Les prédateurs potentiels peuvent laisser un commentaire sur ces plateformes ou envoyer des messages privés. Ils feraient généralement du poisson-chat aux enfants et se feraient passer pour des enfants plus jeunes du même âge pour gagner la confiance. Ils peuvent également adopter une identité plus ancienne que la victime potentielle. Le prédateur s’engagera alors dans une relation amoureuse avec l’enfant et lui offrira des cadeaux, généralement des articles qu’un enfant peut ne pas être en mesure de s’acheter.

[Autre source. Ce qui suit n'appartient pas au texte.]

(** The [do ... while] loop; [before] holds the hunks already passed and
    [calls] the system calls already made.  [None]: the script of kernel
    answers ended before the loop did. *)
Fixpoint send_loop (pl : platform) (script : list attempt_env)
    (c : connection) (before : list hunk) (calls : list syscall)
    (cl : list hunk) : option result :=
  match script with
  | [] => None
  | e :: script' =>
      match attempt pl e c cl with
      | Fatal c1 calls1 =>
          Some (mkResult None c1 (before ++ cl) (calls ++ calls1))
      | Advanced c1 passed rest tail eintr eagain calls1 =>
          if eagain then
            Some (mkResult (Some rest) (clear_ready c1)
                           (before ++ passed ++ rest) (calls ++ calls1))
          else if tail_is_in tail rest || eintr then
            send_loop pl script' c1 (before ++ passed) (calls ++ calls1) rest
          else
            Some (mkResult (Some rest)
                           (match rest with
                            | [] => c1
                            | _ :: _ => clear_ready c1
                            end)
                           (before ++ passed ++ rest) (calls ++ calls1))
      end
  end.

Definition ngx_freebsd_sendfile_chain (pl : platform)
    (script : list attempt_env) (c : connection) (chain : list hunk)
    : option result :=
  if negb (wev_ready c) then Some (mkResult (Some chain) c chain [])
  else if kqueue_event pl && wev_kq_eof c then
    Some (mkResult None (set_error c) chain [])
  else send_loop pl script c [] [] chain.

(** ** Vocabulary of the properties *)

(** How the walk leaves a hunk it has gone past. *)
Definition pass (h : hunk) : hunk :=
  if ngx_hunk_special h then h else retire h.

(** Start cursor equal to end cursor, on each cursor pair the hunk has. *)
Definition retired (h : hunk) : Prop :=
  (in_memory h = true -> pos h = last h)
  /\ (in_file h = true -> file_pos h = file_last h).

(** The number of links in front of "the first segment whose remaining
    length strictly exceeds the remaining budget", the budget going down by
    the length of every non-special segment that fits in it. *)
Fixpoint first_exceeding (budget : Z) (cl : list hunk) : nat :=
  match cl with
  | [] => O
  | h :: tl =>
      if ngx_hunk_special h then S (first_exceeding budget tl)
      else if remaining h <=? budget
           then S (first_exceeding (budget - remaining h) tl)
           else O
  end.

(** The number of links in front of the link the walk returns. *)
Definition new_head_index (sent : Z) (cl : list hunk) : nat :=
  length (fst (advance sent cl)).

(** What the walk does with a budget [C]: the links [before] the new head
    are passed, each non-special one met with a positive budget that covers
    it; the walk stops at the end of the chain or at [stop]. *)
Definition walk_spec (C : Z) (cl : list hunk) : Prop :=
  exists before stop,
    cl = before ++ stop
    /\ fst (advance C cl) = map pass before
    /\ (forall a x b, before = a ++ x :: b -> ngx_hunk_special x = false ->
          0 < C - chain_size a /\ remaining x <= C - chain_size a)
    /\ match stop with
       | [] => snd (advance C cl) = [] /\ chain_size before = C
       | h :: tl =>
           ngx_hunk_special h = false
           /\ 0 <= C - chain_size before
           /\ (C - chain_size before = 0
               \/ C - chain_size before < remaining h)
           /\ snd (advance C cl) = shift (C - chain_size before) h :: tl
       end.

(** ** Sample hunks *)

Definition mem_hunk (p l : Z) : hunk := mkHunk NGX_HUNK_IN_MEMORY p l 0 0 0.

Definition file_hunk (f p l : Z) : hunk := mkHunk NGX_HUNK_FILE 0 0 p l f.

Definition flush_hunk : hunk := mkHunk NGX_HUNK_FLUSH 0 0 0 0 0.

(** ** Observations on one pass and on a result *)

Definition attempt_calls (o : outcome) : list syscall :=
  match o with
  | Fatal _ calls => calls
  | Advanced _ _ _ _ _ _ calls => calls
  end.



Definition is_sendfile (s : syscall) : bool :=
  match s with
  | Sys_sendfile _ _ _ _ _ => true
  | _ => false
  end.

(** Sample platforms and answers of the kernel. *)
Definition freebsd (nopush bug : Z) : platform := mkPlatform 1024 true nopush bug.

Definition ready_conn : connection := mkConn true false false 0 0.

Definition env_ok (rc sent : Z) : attempt_env := mkEnv true None rc 0 sent.

Definition env_err (err sent : Z) : attempt_env := mkEnv true None (-1) err sent.

(** The chain from its first non-special link on. *)
Fixpoint skip_special (cl : list hunk) : list hunk :=
  match cl with
  | [] => []
  | h :: tl => if ngx_hunk_special h then skip_special tl else cl
  end.

(** [ngx_tcp_nopush()], if called, does not end the call: it succeeds or is
    interrupted. *)
Definition nopush_harmless (e : attempt_env) : bool :=
  match nopush_ret e with
  | Some err => err =? NGX_EINTR
  | None => true
  end.

(** The byte count a successful transfer call reports ([sent] at line 261):
    what [sendfile()] stores through [&sent], or the positive return value
    of [writev()]. *)
Definition reported_sent (pl : platform) (e : attempt_env)
    (chain : list hunk) : Z :=
  match k_file (classify (IOV_MAX pl) chain) with
  | Some _ => xfer_sent e
  | None => if xfer_rc e >? 0 then xfer_rc e else 0
  end.

(** No memory segment is next in line for the vector being built: the
    chain ends, or its first non-special segment is not memory-only. *)
Definition no_more_memory (cl : list hunk) : bool :=
  match skip_special cl with
  | [] => true
  | h :: _ => negb (ngx_hunk_in_memory_only h)
  end.

(** [end cursor of the first == start cursor of the second] *)
Definition contiguous (a b : hunk) : bool := last a =? pos b.

(** The file loop (lines 114-124) goes no further: the chain ends, or its
    next link is not a file hunk, is on another file, or does not start
    where the previous one ended. *)
Definition file_run_stops (file : hunk) (fprev : Z) (cl : list hunk) : bool :=
  match cl with
  | [] => true
  | h :: _ =>
      negb (in_file h) || negb (fd file =? fd h) || negb (fprev =? file_pos h)
  end.
#[global] Instance jose_header_eq_dec : EqDecision jose_header.
Proof. solve_decision. Defined.

(** A token, by what its compact serialization holds: three base64url
    segments carrying a JSON object header, a JSON object payload and a
    signature ([Compact]); three segments whose header is JSON nested
    beyond what the interpreter's recursion limit lets [json.loads] read
    ([DeepHeader]); a header, the text of the first two segments and a
    signature, where the payload is JSON nested so ([DeepPayload]); or
    anything else, which PyJWT refuses with [DecodeError] before it looks at
    the signature ([Garbled]). *)
Inductive token :=
| Garbled (raw : string)
| Compact (header : jose_header) (payload : gmap string json)
          (signature : string)
| DeepHeader (raw : string)
| DeepPayload (header : jose_header) (signing_input signature : string).

(** HMAC-SHA256 of the first two segments under a key: by what the
    segments hold, and by their text for a payload that is not read. *)
Class Hmac := {
  hmac_sha256 : string -> jose_header -> gmap string json -> string;
  hmac_sha256_raw : string -> string -> string
}.

(** A value of the payload handed to [jwt.encode]. *)
Inductive pyval :=
| PyDatetime (t : datetime)
| PyJson (j : json).

Definition is_time_claim (k : string) : bool :=
  String.eqb k "exp" || String.eqb k "iat" || String.eqb k "nbf".

(** What [json.dumps] can write, once [jwt.encode] has turned the datetimes
    of the time claims into seconds. *)
Definition serializable (k : string) (v : pyval) : Prop :=
  match v with
  | PyDatetime _ => is_time_claim k = true
  | PyJson _ => True
  end.

#[global] Instance serializable_dec k v : Decision (serializable k v).
Proof. destruct v; simpl; apply _. Defined.

Definition to_json (v : pyval) : json :=
  match v with
  | PyDatetime t => JInt (timegm t)
  | PyJson j => j
  end.

(** A claim of a token. *)
Definition claim (tok : token) (name : string) : option json :=
  match tok with
  | Compact _ payload _ => payload !! name
  | Garbled _ | DeepHeader _ | DeepPayload _ _ _ => None
  end.

Section Api.
Context {hmac : Hmac}.

(** [jwt.encode(payload, key, algorithm='HS256')] *)
Definition encode (payload : gmap string pyval) (key : string) : result token :=
  if decide (map_Forall serializable payload) then
    let header := {| alg := Some "HS256"%string |} in
    let claims := to_json <$> payload in
    Ok (Compact header claims (hmac_sha256 key header claims))
  else Raise (TypeError "Object of type datetime is not JSON serializable").

(** [int(v)] on a claim, inside [try ... except ValueError], which turns
    the [ValueError] of a string that is no number, or of a float that is
    not a number, into [invalid]; the [OverflowError] of an infinite float
    and the [TypeError] of [None] are not caught. *)
Definition int_of_claim (v : json) (invalid : jwt_error) : result Z :=
  match v with
  | JInt n => Ok n
  | JBool b => Ok (if b then 1 else 0)
  | JFloat (PyFloat.Finite x) => Ok (PyFloat.trunc x)
  | JFloat (PyFloat.Infinite _) => Raise OverflowError
  | JFloat PyFloat.NaN => Raise (InvalidTokenError invalid)
  | JStr s =>
      match PyStr.int s with
      | Some n => Ok n
      | None => Raise (InvalidTokenError invalid)
      end
  | JNull => Raise (TypeError "int() argument must be a string, a bytes-like object or a real number, not 'NoneType'")
  end.

(** The truth value of a claim. *)
Definition truthy (v : json) : bool :=
  match v with
  | JNull => false
  | JBool b => b
  | JInt n => negb (n =? 0)
  | JFloat (PyFloat.Finite x) => negb (PyFloat.mant x =? 0)
  | JFloat _ => true
  | JStr s => negb (String.eqb s "")
  end.

Definition seconds (n : Z) : datetime := n * microseconds_per_second.

Definition _validate_iat (payload : gmap string json) (now : datetime)
  : result unit :=
  match payload !! "iat" with
  | None => Ok tt
  | Some v =>
      iat ← int_of_claim v InvalidIssuedAtError;
      if now <? seconds iat then Raise (InvalidTokenError ImmatureSignatureError)
      else Ok tt
  end.

Definition _validate_nbf (payload : gmap string json) (now : datetime)
  : result unit :=
  match payload !! "nbf" with
  | None => Ok tt
  | Some v =>
      nbf ← int_of_claim v DecodeError;
      if now <? seconds nbf then Raise (InvalidTokenError ImmatureSignatureError)
      else Ok tt
  end.

Definition _validate_exp (payload : gmap string json) (now : datetime)
  : result unit :=
  match payload !! "exp" with
  | None => Ok tt
  | Some v =>
      exp ← int_of_claim v DecodeError;
      if seconds exp <=? now then Raise (InvalidTokenError ExpiredSignatureError)
      else Ok tt
  end.

(** No audience is expected: a token that names one is refused. *)
Definition _validate_aud (payload : gmap string json) : result unit :=
  match payload !! "aud" with
  | None => Ok tt
  | Some v =>
      if truthy v then Raise (InvalidTokenError InvalidAudienceError)
      else Ok tt
  end.

Definition _validate_claims (payload : gmap string json) (now : datetime)
  : result unit :=
  _ ← _validate_iat payload now;
  _ ← _validate_nbf payload now;
  _ ← _validate_exp payload now;
  _validate_aud payload.

(** The signature check of [_verify_signature]. *)
Definition signature_ok (key : string) (header : jose_header)
    (payload : gmap string json) (signature : string) : bool :=
  String.eqb signature (hmac_sha256 key header payload).
Lemma created_cache_is_ready_witness :
  let h := mk_heap demo_cache [] (fun _ => 0) [] [true; true] [] [] in
  g_cpucache_up env_up = FULL /\
  @kmem_cache_create x86_32 node_of_cpu [0%nat; 1%nat] [0%nat; 1%nat] 2 true env_up
    (Some "demo"%string) 1000 0 0 (Some demo_ctor) false
    = Created 7 demo_cache [7%nat] /\
  fresh h /\ wired node_of_cpu [0%nat; 1%nat] [0%nat; 1%nat] h /\
  get_ac h (AcCpu 1) = Some (mk_ac 54 27 0 []).
Proof.
  intros h.
  assert (Hup : g_cpucache_up env_up = FULL) by reflexivity.
  assert (Hcreate :
    @kmem_cache_create x86_32 node_of_cpu [0%nat; 1%nat] [0%nat; 1%nat] 2 true env_up
      (Some "demo"%string) 1000 0 0 (Some demo_ctor) false
      = Created 7 demo_cache [7%nat]) by (vm_compute; reflexivity).
  split; [exact Hup|]. split; [exact Hcreate|].
  destruct (@created_cache_is_ready x86_32 node_of_cpu [0%nat; 1%nat] [0%nat; 1%nat]
              2 true env_up (Some "demo"%string) 1000 0 0 (Some demo_ctor) false
              7%nat demo_cache [7%nat])
    with (h := h) as (Hf & Hw & _ & Hac).
  - exact Hup.
  - intros cpu Hin. apply elem_of_cons in Hin as [->|Hin].
    + split; [vm_compute; lia|by left].
    + apply list_elem_of_singleton in Hin as ->.
      split; [vm_compute; lia|right; by left].
  - intros node Hin. apply elem_of_cons in Hin as [->|Hin]; [lia|].
    apply list_elem_of_singleton in Hin as ->. lia.
  - exact Hcreate.
  - reflexivity.
  - reflexivity.
  - split; [exact Hf|]. split; [exact Hw|].
    apply (Hac 1%nat). right; by left.
Defined.
(** * KeyBlob: the versioned key-blob codec of keymaster (key_blob.cpp)

    A shallow embedding of [KeyBlob::SerializedSize], [KeyBlob::Serialize],
    [KeyBlob::Deserialize], [KeyBlob::DeserializeUnversionedBlob],
    [KeyBlob::SetEncryptedKey] and [KeyBlob::ExtractKeyCharacteristics].

    Memory is a map from addresses to bytes; a caller's buffer is a pair of
    addresses [buf], [end].  Every byte read through the read cursor and
    every byte written to the output buffer is recorded, so that statements
    about the range [[buf, end)] can be made about the code as written. *)

From Stdlib Require Import Arith NArith List Bool Lia.
From Stdlib Require Import Strings.Byte.
Import ListNotations.
Open Scope N_scope.

(** ** Bytes and 32-bit length fields *)

Definition byte_of_N (n : N) : byte :=
  match Byte.of_N (n mod 256) with
  | Some b => b
  | None => x00
  end.

(** Modelled from the spec: the width and byte order of a length field are
    fixed by the buffer-copy collaborator (append_uint32_to_buf and
    copy_uint32_from_buf, declared in google_keymaster_utils.h, which is not
    part of the sources).  The spec fixes four bytes; the value is stored
    low byte first, and a larger value is cut to its low 32 bits, as a
    conversion to uint32_t does. *)
Definition encode_u32 (n : N) : list byte :=
  [byte_of_N n; byte_of_N (n / 256); byte_of_N (n / 65536); byte_of_N (n / 16777216)].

La popularité de ces plateformes permet aux prédateurs de trouver facilement des victimes et aux jeunes enfants de se connecter et d’être exposés à des relations potentiellement dangereuses.

9. 1 enfant sur 33 est attiré par des conversations sexuelles ou des rencontres en face à face.

(Défense des enfants du comté de Johnson)

Les enfants sont constamment avertis de ne pas interagir avec des étrangers, mais la plupart des parents ont tendance à manquer les conversations sur les étrangers en ligne. Avec l’épidémie croissante de toilettage, les parents devraient prendre le temps d’éduquer les enfants sur les relations inappropriées pour éviter ces chiffres inquiétants.

De plus, 4 000 ou 43 % des enfants âgés de 8 à 13 ans conversent avec des personnes qu’ils n’ont pas rencontrées sur les réseaux sociaux et les plateformes de jeux.

Conclusion

Tout enfant peut devenir victime d’un prédateur en ligne. Les parents et les tuteurs doivent les éduquer sur la quantité d’informations trop importante et sur le fait qu’ils doivent s’abstenir de publier des informations personnelles.

Les enfants méritent de profiter des jeux en ligne et de la participation aux médias sociaux tout en étant protégés contre tout danger. Internet présente de nombreux avantages, notamment la connexion des personnes via les plateformes de médias sociaux, l’éducation et le divertissement. Avec une communication ouverte, les risques peuvent être gérés tous ensemble.